Integration Strategies
In Calculus 2, you only needed to use a limited amount of integration knowledge and never encountered anything more difficult than u-substitution. Now, you’re going to explore a wide range of integration strategies, including:
- Integration by parts
- Partial fractions decomposition
- And more!
Are you up for the challenge? Of course, you are! Let’s look at an example before diving into more challenging integration problems.

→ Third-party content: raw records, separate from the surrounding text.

(** * Fair Value Gap detection: the [fvgAnalysisAction] server action

    A shallow embedding of [src/actions/fvg-analysis/fvg-analysis.ts] and
    the properties its specification states about it.

    - JavaScript numbers are IEEE 754 binary64 values.  They are modelled
      by the Standard Library's executable specification of binary
      floating point ([SpecFloat]) at precision 53 and maximal exponent
      1024: [+] is [SFadd], [-] is [SFsub], [<] is [SFltb] and [a > b]
      is [SFltb b a] (every comparison with NaN is false).
    - [spec_float] has more inhabitants than there are doubles (a finite
      value may carry a mantissa that is not normalised); [is_number]
      singles out the doubles, and a statement that depends on the
      arithmetic of the numbers assumes it of the input.
    - Array reads are [nth_error]; reading a property of [undefined]
      throws a [TypeError], which the [try]/[catch] of the action turns
      into a failure state after logging to the console.
    - The [for] loop is defined by well-founded recursion on the number
      of windows left, so the embedding is a total function. *)

From Equations Require Import Equations.
From Stdlib Require Import Ascii NArith DecimalString Sorting.Sorted Sorting.Permutation.
From Stdlib Require Import String ZArith List Bool Arith Lia.
From Stdlib Require Import Floats.SpecFloat.
Import ListNotations.

(** ** JavaScript numbers *)

Module Number.

Definition prec : Z := 53.
Definition emax : Z := 1024.

Definition number : Type := spec_float.

(** The values of [spec_float] that are binary64 numbers. *)
Definition is_number (x : number) : bool := valid_binary prec emax x.

Definition add (x y : number) : number := SFadd prec emax x y.
Definition sub (x y : number) : number := SFsub prec emax x y.

(** [x < y], [x > y] and [x <= y] of JavaScript. *)
Definition lt (x y : number) : bool := SFltb x y.
Definition gt (x y : number) : bool := SFltb y x.
Definition le (x y : number) : bool := SFleb x y.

Example: Solving a Separable Differential Equation
Let’s solve the differential equation \(\left(1+x^{2}\right) y^{\prime}-2 x y=0\).
- Separate the variables:
- Integrate both sides separately:
- Solve for y by exponentiating both sides:
\begin{align*}
\begin{aligned}
& \left(1+x^{2}\right) \frac{dy}{dx}-2 x y=0 \\\
& \left(1+x^{2}\right) \frac{dy}{dx}=2 x y \\\
& \frac{dy}{dx}=\frac{2 x y}{\left(1+x^{2}\right)} \\\
& \frac{dy}{y}=\frac{2 x}{\left(1+x^{2}\right)} dx
\end{aligned}
\end{align*}
\begin{equation}
\int \frac{1}{y} d y=\int \frac{2 x}{\left(1+x^2\right)} d x
\end{equation}
\begin{equation}
\int \frac{1}{y} d y=\int \frac{2 x}{\left(1+x^2\right)} d x \quad u=1+x^2, d u=2 x
\end{equation}
\begin{equation}
\int \frac{1}{y} d y=\int \frac{1}{u} d u
\end{equation}
\begin{equation}
\ln |y|=\ln |u|+C
\end{equation}
\begin{equation}
\ln |y|=\ln \left(1+x^2\right)+C
\end{equation}
\begin{align*}
\begin{aligned}
& e^{\ln |y|}=e^{\ln \left(1+x^{2}\right)+C} \\\
& e^{\ln |y|}=e^{\ln \left(1+x^{2}\right)} \cdot e^{c} \\\
& y=C\left(1+x^{2}\right)
\end{aligned}
\end{align*}
And that’s it.
What’s Next?
As you progress, don’t worry about feeling overwhelmed. You will:
- Review exponential and logarithmic properties
- Practice various integration techniques
- Learn to find explicit solutions for given initial value problems using separation of variables
Get ready for an exciting journey as you master separable differential equations!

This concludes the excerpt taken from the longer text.